DATA SUPPLIED Block Start
(* ===== verification/RicState.v ===== *)
(** * ric: state, hardware and mode switching (ric/ric.h, ric/ric_daynight.c)

    The state of the IR-cut daemon, the part of the outside world it drives
    (GPIO levels, the ISP running mode and sensor rate kept by rvd), and the
    operations that move it: the filter and LED drives, the mode switch, the
    forced mode and the trigger re-arm.  Writes to an exported GPIO are taken
    to succeed; rvd answers every command as the script [hw_answers] says. *)

From stdpp Require Import gmap list.
From S2P Require Import Prelude.

Inductive ric_mode := RIC_MODE_DAY | RIC_MODE_NIGHT.
Inductive ric_opmode := RIC_AUTO | RIC_FORCE_DAY | RIC_FORCE_NIGHT.
Inductive ric_trigger := RIC_TRIGGER_LUMA | RIC_TRIGGER_GAIN | RIC_TRIGGER_ADC | RIC_TRIGGER_PHOTO.
Inductive ric_photo_phase :=
  PHOTO_PHASE_NIGHT_DETECT | PHOTO_PHASE_DAY_DETECT | PHOTO_PHASE_INTERFERE.

#[export] Instance ric_mode_eq_dec : EqDecision ric_mode.
Proof. solve_decision. Defined.
#[export] Instance ric_opmode_eq_dec : EqDecision ric_opmode.
Proof. solve_decision. Defined.
#[export] Instance ric_trigger_eq_dec : EqDecision ric_trigger.
Proof. solve_decision. Defined.
#[export] Instance ric_photo_phase_eq_dec : EqDecision ric_photo_phase.
Proof. solve_decision. Defined.

Definition is_night (m : ric_mode) : bool := bool_decide (m = RIC_MODE_NIGHT).

Record ric_photo_thresholds := mk_ric_photo_thresholds {
  th_ev_night : Z; th_ev_deep : Z; th_ev_day : Z; th_rgain_rec : Z; th_bgain_rec : Z
}.

Record ric_photo_state := mk_ric_photo_state {
  ps_phase : ric_photo_phase;
  ps_ev : Z; ps_rgain : Z; ps_bgain : Z;
  ps_calibrated : bool; ps_cal_count : Z; ps_cal_first_ev : Z;
  ps_cal_rgain_sum : Z; ps_cal_bgain_sum : Z; ps_rgain_base : Z; ps_bgain_base : Z;
  ps_settle_count : Z; ps_rgain_dev0 : Z; ps_rgain_dev1 : Z; ps_bgain_dev0 : Z; ps_bgain_dev1 : Z;
  ps_ev_night_count : Z; ps_ev_deep_count : Z;
  ps_day_ring_idx : Z; ps_day_ring : list Z; ps_day_ref_ev : Z; ps_day_trigger_count : Z;
  ps_interf_ring_idx : Z; ps_interf_ring : list Z; ps_interf_ref_ev : Z; ps_interf_polls : Z;
  ps_interf_rise_count : Z; ps_interf_fall_count : Z;
  ps_fixed_ring_idx : Z; ps_fixed_ring : list Z; ps_fixed_ref_ev : Z; ps_fixed_drift_count : Z;
  ps_fixed_polls : Z; ps_fixed_check_ev : Z; ps_fixed_check_count : Z
}.

#[export] Instance eta_ric_photo_state : Settable ric_photo_state := fun p =>
  mk_ric_photo_state (ps_phase p) (ps_ev p) (ps_rgain p) (ps_bgain p)
    (ps_calibrated p) (ps_cal_count p) (ps_cal_first_ev p)
    (ps_cal_rgain_sum p) (ps_cal_bgain_sum p) (ps_rgain_base p) (ps_bgain_base p)
    (ps_settle_count p) (ps_rgain_dev0 p) (ps_rgain_dev1 p) (ps_bgain_dev0 p) (ps_bgain_dev1 p)
    (ps_ev_night_count p) (ps_ev_deep_count p)
    (ps_day_ring_idx p) (ps_day_ring p) (ps_day_ref_ev p) (ps_day_trigger_count p)
    (ps_interf_ring_idx p) (ps_interf_ring p) (ps_interf_ref_ev p) (ps_interf_polls p)
    (ps_interf_rise_count p) (ps_interf_fall_count p)
    (ps_fixed_ring_idx p) (ps_fixed_ring p) (ps_fixed_ref_ev p) (ps_fixed_drift_count p)
    (ps_fixed_polls p) (ps_fixed_check_ev p) (ps_fixed_check_count p).

Record ric_config := mk_ric_config {
  c_opmode : ric_opmode;
  c_gpio_ircut : Z; c_gpio_ircut2 : Z; c_gpio_irled : Z; c_gpio_irled2 : Z;
  c_ircut_active_low : bool; c_irled_active_low : bool; c_irled2_active_low : bool;
  c_ir850_enabled : bool; c_ir940_enabled : bool;
  c_trigger : ric_trigger;
  c_night_luma : Z; c_night_gain : Z; c_day_gain_pct : Z; c_probe_gain_pct : Z;
  c_probe_holdoff_sec : Z; c_probe_recheck_sec : Z;
  c_night_threshold : Z; c_day_threshold : Z;
  c_adc_channel : Z; c_adc_night : Z; c_adc_day : Z;
  c_photo : ric_photo_thresholds;
  c_hysteresis_sec : Z; c_night_fps : Z; c_poll_interval_ms : Z; c_pulse_ms : Z
}.

#[export] Instance eta_ric_config : Settable ric_config := fun c =>
  mk_ric_config (c_opmode c) (c_gpio_ircut c) (c_gpio_ircut2 c) (c_gpio_irled c) (c_gpio_irled2 c)
    (c_ircut_active_low c) (c_irled_active_low c) (c_irled2_active_low c)
    (c_ir850_enabled c) (c_ir940_enabled c) (c_trigger c)
    (c_night_luma c) (c_night_gain c) (c_day_gain_pct c) (c_probe_gain_pct c)
    (c_probe_holdoff_sec c) (c_probe_recheck_sec c) (c_night_threshold c) (c_day_threshold c)
    (c_adc_channel c) (c_adc_night c) (c_adc_day c) (c_photo c)
    (c_hysteresis_sec c) (c_night_fps c) (c_poll_interval_ms c) (c_pulse_ms c).

(** How rvd takes a command: not reachable, an error answer, or done. *)
Inductive rvd_answer := RvdDown | RvdError | RvdOk.

Record ric_hw := mk_ric_hw {
  hw_gpio : gmap Z Z;            (* level of every driven pin *)
  hw_isp : ric_mode;             (* running mode rvd holds *)
  hw_fps : Z;                    (* sensor rate asked of rvd, 0 its baseline *)
  hw_answers : nat -> rvd_answer;
  hw_calls : nat                 (* commands sent to rvd so far *)
}.

#[export] Instance eta_ric_hw : Settable ric_hw := fun h =>
  mk_ric_hw (hw_gpio h) (hw_isp h) (hw_fps h) (hw_answers h) (hw_calls h).

Record ric_state := mk_ric_state {
  settings : ric_config;
  current_mode : ric_mode;
  day_count : Z; night_count : Z;
  cooldown_remaining : Z; night_gain_baseline : Z; night_ev_baseline : Z; night_detect_gain : Z;
  day_verify_pending : bool; day_lockout_polls : Z; day_lockout_next : Z;
  probe_active : bool; probe_polls_left : Z; probe_holdoff_polls : Z; probe_dip_run : Z;
  probe_recheck_polls : Z;
  settle_prev_gain : Z; settle_prev_ev : Z; settle_agree_run : Z; settle_extend_left : Z;
  photo : ric_photo_state;
  adc_fd : Z; adc_initialized : bool; adc_fail_run : Z; adc_fail_warned : bool;
  rvd_fail_run : Z; rvd_fail_warned : bool;
  night_fps_unusable : bool; no_exposure_warned : bool;
  hw : ric_hw;
  warnings : Z                   (* outage warnings logged *)
}.

#[export] Instance eta_ric_state : Settable ric_state := fun s =>
  mk_ric_state (settings s) (current_mode s) (day_count s) (night_count s)
    (cooldown_remaining s) (night_gain_baseline s) (night_ev_baseline s) (night_detect_gain s)
    (day_verify_pending s) (day_lockout_polls s) (day_lockout_next s)
    (probe_active s) (probe_polls_left s) (probe_holdoff_polls s) (probe_dip_run s)
    (probe_recheck_polls s)
    (settle_prev_gain s) (settle_prev_ev s) (settle_agree_run s) (settle_extend_left s)
    (photo s) (adc_fd s) (adc_initialized s) (adc_fail_run s) (adc_fail_warned s)
    (rvd_fail_run s) (rvd_fail_warned s) (night_fps_unusable s) (no_exposure_warned s)
    (hw s) (warnings s).

(** ** Hardware *)

Definition gpio_set (pin value : Z) (st : ric_state) : ric_state :=
  if pin <? 0 then st else
  st <| hw := (hw st) <| hw_gpio := <[pin := if value =? 0 then 0 else 1]> (hw_gpio (hw st)) |> |>.

(** A pin is exported with direction "out", which leaves it low. *)
Definition gpio_export (pin : Z) (st : ric_state) : ric_state :=
  if pin <? 0 then st else
  st <| hw := (hw st) <| hw_gpio := <[pin := 0]> (hw_gpio (hw st)) |> |>.

Definition ric_gpio_init (st : ric_state) : ric_state :=
  let c := settings st in
  let st := gpio_export (c_gpio_ircut c) st in
  let st := if c_gpio_ircut2 c >=? 0 then gpio_export (c_gpio_ircut2 c) st else st in
  let st := if c_gpio_irled c >=? 0
            then gpio_set (c_gpio_irled c) (if c_irled_active_low c then 1 else 0)
                   (gpio_export (c_gpio_irled c) st) else st in
  if c_gpio_irled2 c >=? 0
  then gpio_set (c_gpio_irled2 c) (if c_irled2_active_low c then 1 else 0)
         (gpio_export (c_gpio_irled2 c) st) else st.

(** The next answer of rvd. *)
Definition rvd_call (st : ric_state) : rvd_answer * ric_state :=
  (hw_answers (hw st) (hw_calls (hw st)),
   st <| hw := (hw st) <| hw_calls := S (hw_calls (hw st)) |> |>).

Definition ric_set_isp_mode (mode : ric_mode) (st : ric_state) : ric_state :=
  let '(a, st) := rvd_call st in
  match a with
  | RvdOk => st <| hw := (hw st) <| hw_isp := mode |> |>
  | _ => st
  end.

Definition ric_ircut_drive (pos : ric_mode) (st : ric_state) : Z * ric_state :=
  let c := settings st in
  if c_gpio_ircut c <? 0 then (-1, st) else
  (0,
   if is_night pos then
     if c_gpio_ircut2 c >=? 0 then
       gpio_set (c_gpio_ircut2 c) 0 (gpio_set (c_gpio_ircut c) 0
         (gpio_set (c_gpio_ircut2 c) 1 (gpio_set (c_gpio_ircut c) 0 st)))
     else gpio_set (c_gpio_ircut c) (if c_ircut_active_low c then 1 else 0) st
   else
     if c_gpio_ircut2 c >=? 0 then
       gpio_set (c_gpio_ircut2 c) 0 (gpio_set (c_gpio_ircut c) 0
         (gpio_set (c_gpio_ircut2 c) 0 (gpio_set (c_gpio_ircut c) 1 st)))
     else gpio_set (c_gpio_ircut c) (if c_ircut_active_low c then 0 else 1) st).

Definition ric_irled_drive (bank940 on : bool) (st : ric_state) : Z * ric_state :=
  let c := settings st in
  let pin := if bank940 then c_gpio_irled2 c else c_gpio_irled c in
  if pin <? 0 then (-1, st) else
  let alow := if bank940 then c_irled2_active_low c else c_irled_active_low c in
  (0, gpio_set pin (if xorb on alow then 1 else 0) st).

Definition ric_set_gpio (mode : ric_mode) (st : ric_state) : ric_state :=
  let c := settings st in
  let night := is_night mode in
  let st := snd (ric_ircut_drive mode st) in
  let st := if c_ir850_enabled c then snd (ric_irled_drive false night st) else st in
  if c_ir940_enabled c then snd (ric_irled_drive true night st) else st.

Definition ric_apply_night_fps (mode : ric_mode) (st : ric_state) : ric_state :=
  if (c_night_fps (settings st) <=? 0) || night_fps_unusable st then st else
  let value := if is_night mode then c_night_fps (settings st) else 0 in
  let '(a, st) := rvd_call st in
  match a with
  | RvdDown => st
  | RvdError => st <| night_fps_unusable := true |>
  | RvdOk => st <| hw := (hw st) <| hw_fps := value |> |>
  end.

(** ** Mode switching *)

Definition RIC_BASELINE_SETTLE_PCT : Z := 2.
Definition RIC_BASELINE_SETTLE_EXTEND_POLLS : Z := 17.

Definition ric_baseline_settle_begin (st : ric_state) : ric_state :=
  st <| settle_prev_gain := 0 |> <| settle_prev_ev := 0 |> <| settle_agree_run := 0 |>
     <| settle_extend_left := RIC_BASELINE_SETTLE_EXTEND_POLLS |>.

Definition ric_set_mode (mode : ric_mode) (st : ric_state) : ric_state :=
  if bool_decide (mode = current_mode st) then st else
  let st := ric_set_gpio mode st in
  let st := ric_set_isp_mode mode st in
  let st := ric_apply_night_fps mode st in
  let st := st <| current_mode := mode |> <| day_count := 0 |> <| night_count := 0 |>
               <| cooldown_remaining := 3 |> in
  let st := ric_baseline_settle_begin st in
  let st := st <| probe_recheck_polls := 0 |> in
  if is_night mode then st else st <| night_gain_baseline := 0 |>.

Definition ric_force_mode (mode : ric_mode) (st : ric_state) : ric_state :=
  if bool_decide (mode = current_mode st) then
    ric_apply_night_fps mode (ric_set_isp_mode mode (ric_set_gpio mode st))
  else ric_set_mode mode st.

Definition photo_zero (phase : ric_photo_phase) : ric_photo_state :=
  mk_ric_photo_state phase 0 0 0 false 0 0 0 0 0 0 0 0 0 0 0 0 0
    0 (replicate 10 0) 0 0 0 (replicate 8 0) 0 0 0 0 0 (replicate 8 0) 0 0 0 0 0.

(** Everything but the calibration starts over. *)
Definition ric_photo_reset (phase : ric_photo_phase) (ps : ric_photo_state) : ric_photo_state :=
  (photo_zero phase)
    <| ps_calibrated := ps_calibrated ps |> <| ps_rgain_base := ps_rgain_base ps |>
    <| ps_bgain_base := ps_bgain_base ps |> <| ps_cal_count := ps_cal_count ps |>
    <| ps_cal_first_ev := ps_cal_first_ev ps |> <| ps_cal_rgain_sum := ps_cal_rgain_sum ps |>
    <| ps_cal_bgain_sum := ps_cal_bgain_sum ps |>.

Definition ric_trigger_rearm (st : ric_state) : ric_state :=
  let c := settings st in
  let st := st <| day_count := 0 |> <| night_count := 0 |> <| cooldown_remaining := 3 |> in
  let st := ric_baseline_settle_begin st in
  let st := st <| night_gain_baseline := 0 |> <| night_ev_baseline := 0 |>
               <| night_detect_gain := 0 |> <| day_verify_pending := false |>
               <| day_lockout_polls := 0 |> <| day_lockout_next := 0 |>
               <| probe_active := false |> <| probe_polls_left := 0 |>
               <| probe_holdoff_polls := 0 |> <| probe_dip_run := 0 |>
               <| probe_recheck_polls := 0 |>
               <| photo := ric_photo_reset PHOTO_PHASE_NIGHT_DETECT (photo st) |> in
  if is_night (current_mode st) then
    snd (ric_irled_drive true (c_ir940_enabled c)
          (snd (ric_irled_drive false (c_ir850_enabled c) st)))
  else st.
DATA SUPPLIED Block End
WHAT TO DO:
Stop after the line containing "Definition is_night (m": print exactly the lines from the start of the entries above up to it, that line included.

EXERCISE SOLUTION:
(* ===== verification/RicState.v ===== *)
(** * ric: state, hardware and mode switching (ric/ric.h, ric/ric_daynight.c)

    The state of the IR-cut daemon, the part of the outside world it drives
    (GPIO levels, the ISP running mode and sensor rate kept by rvd), and the
    operations that move it: the filter and LED drives, the mode switch, the
    forced mode and the trigger re-arm.  Writes to an exported GPIO are taken
    to succeed; rvd answers every command as the script [hw_answers] says. *)

From stdpp Require Import gmap list.
From S2P Require Import Prelude.

Inductive ric_mode := RIC_MODE_DAY | RIC_MODE_NIGHT.
Inductive ric_opmode := RIC_AUTO | RIC_FORCE_DAY | RIC_FORCE_NIGHT.
Inductive ric_trigger := RIC_TRIGGER_LUMA | RIC_TRIGGER_GAIN | RIC_TRIGGER_ADC | RIC_TRIGGER_PHOTO.
Inductive ric_photo_phase :=
  PHOTO_PHASE_NIGHT_DETECT | PHOTO_PHASE_DAY_DETECT | PHOTO_PHASE_INTERFERE.

#[export] Instance ric_mode_eq_dec : EqDecision ric_mode.
Proof. solve_decision. Defined.
#[export] Instance ric_opmode_eq_dec : EqDecision ric_opmode.
Proof. solve_decision. Defined.
#[export] Instance ric_trigger_eq_dec : EqDecision ric_trigger.
Proof. solve_decision. Defined.
#[export] Instance ric_photo_phase_eq_dec : EqDecision ric_photo_phase.
Proof. solve_decision. Defined.

Definition is_night (m : ric_mode) : bool := bool_decide (m = RIC_MODE_NIGHT).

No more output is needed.